How to choose a road bike helmet? What helmet for a child?

Is the bike helmet mandatory?

Since March 22, 2017, if the helmet is mandatory for children under 12, it is not for adults. Despite numerous government attempts and awareness campaigns that emphasize the essential aspect of the helmet, this obligation severely divides the community.
Associations such as the French Federation of Bicycle Users (FUB)  point out that among the injured cyclists,  47.5% are mostly affected by the arms, 32.6% to the legs, 23.3% to the face and only 16, 9% to the head.
Another argument, in Europe, only Finland has made the wearing of helmets mandatory (but no fine for infringement) and countries such as the Netherlands or Germany, where cycling is extremely widespread have not any obligation to wear a helmet …
Without questioning the effectiveness of the helmet, the associations want to raise awareness and educate all road users, while leaving the free choice of helmet use.
Wearing a helmet does not guarantee a 100% protection, because, beyond 30 km / h, its efficiency decreases sharply (in the city as in training, it is a speed easily reached by the cyclist or the vehicle which arrives in front).
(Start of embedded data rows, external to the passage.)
(** The loop closes a line only when the next word does not fit behind
    it. *)
Lemma wrap_loop_forced (w : World) (size_px max_width : Z) (fuel : nat) :
  forall words lines g res,
  wrap_loop w size_px max_width fuel words lines (join_space g) = Done res ->
  Forall (fun x => truthy x = true) g ->
  Forall (fun x => truthy x = true) words ->
  exists groups,
    res = lines ++ map join_space groups
    /\ List.concat groups = g ++ words
    /\ Forall (fun grp => grp <> []) groups
    /\ breaks_forced w size_px max_width groups = true.
Proof.
  induction fuel as [|fuel IH]; intros words lines g res H Hg Hwords.
  - discriminate.
  - cbn [wrap_loop] in H. rewrite (truthy_join_space g Hg) in H.
    destruct words as [|w0 rest].
    + injection H as <-. destruct g as [|a g].
      * exists []. split; [symmetry; apply app_nil_r|].
        split; [reflexivity|]. split; [constructor|reflexivity].
      * exists [a :: g]. split; [reflexivity|].
        split; [cbn [List.concat]; now rewrite !app_nil_r|].
        split; [constructor; [discriminate|constructor]|reflexivity].
    + inversion Hwords as [|? ? Hw0 Hrest]; subst.
      destruct g as [|a g].
      * case_fits H Hfit.
        -- change w0 with (join_space [w0]) in H.
           apply IH in H; [|repeat constructor; assumption|assumption].
           exact H.
        -- cbn [join_space] in H.
           rewrite (wrap_loop_stuck w size_px max_width w0 rest Hfit) in H.
           discriminate.
      * rewrite <- (join_space_snoc (a :: g) w0) in H by discriminate.
        case_fits H Hfit.
        -- apply IH in H;
             [|apply Forall_app; split; [assumption|repeat constructor; assumption]
              |assumption].
           destruct H as (groups & -> & Hcat & Hne & Hforced).
           exists groups. split; [reflexivity|].
           split; [now rewrite Hcat, <- app_assoc|]. split; assumption.
        -- change (@nil Z) with (join_space []) in H.
           apply IH in H; [|constructor|assumption].
           destruct H as (groups & -> & Hcat & Hne & Hforced).
           cbn [app] in Hcat.
           destruct (concat_head groups w0 rest Hcat Hne) as (hs & tl & ->).
           exists ((a :: g) :: (w0 :: hs) :: tl).
           split; [cbn [map]; now rewrite <- app_assoc|].
           split; [cbn [List.concat] in *; now rewrite Hcat|].
           split; [constructor; [discriminate|assumption]|].
           rewrite breaks_forced_cons.
           rewrite <- (join_space_snoc (a :: g) w0) by discriminate.
           rewrite Hfit, Hforced. reflexivity.
Qed.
Not to mention that the helmets are often poorly positioned on the head or the wrong size …
In the absence of legislation and really convincing data on the need to make wearing helmets mandatory, everyone is free to decide for the moment according to their use, their environment, and their experience. Personally, I am adept at the saying “prevention is better than cure”, so it’s a helmet on my head every time I go rolling.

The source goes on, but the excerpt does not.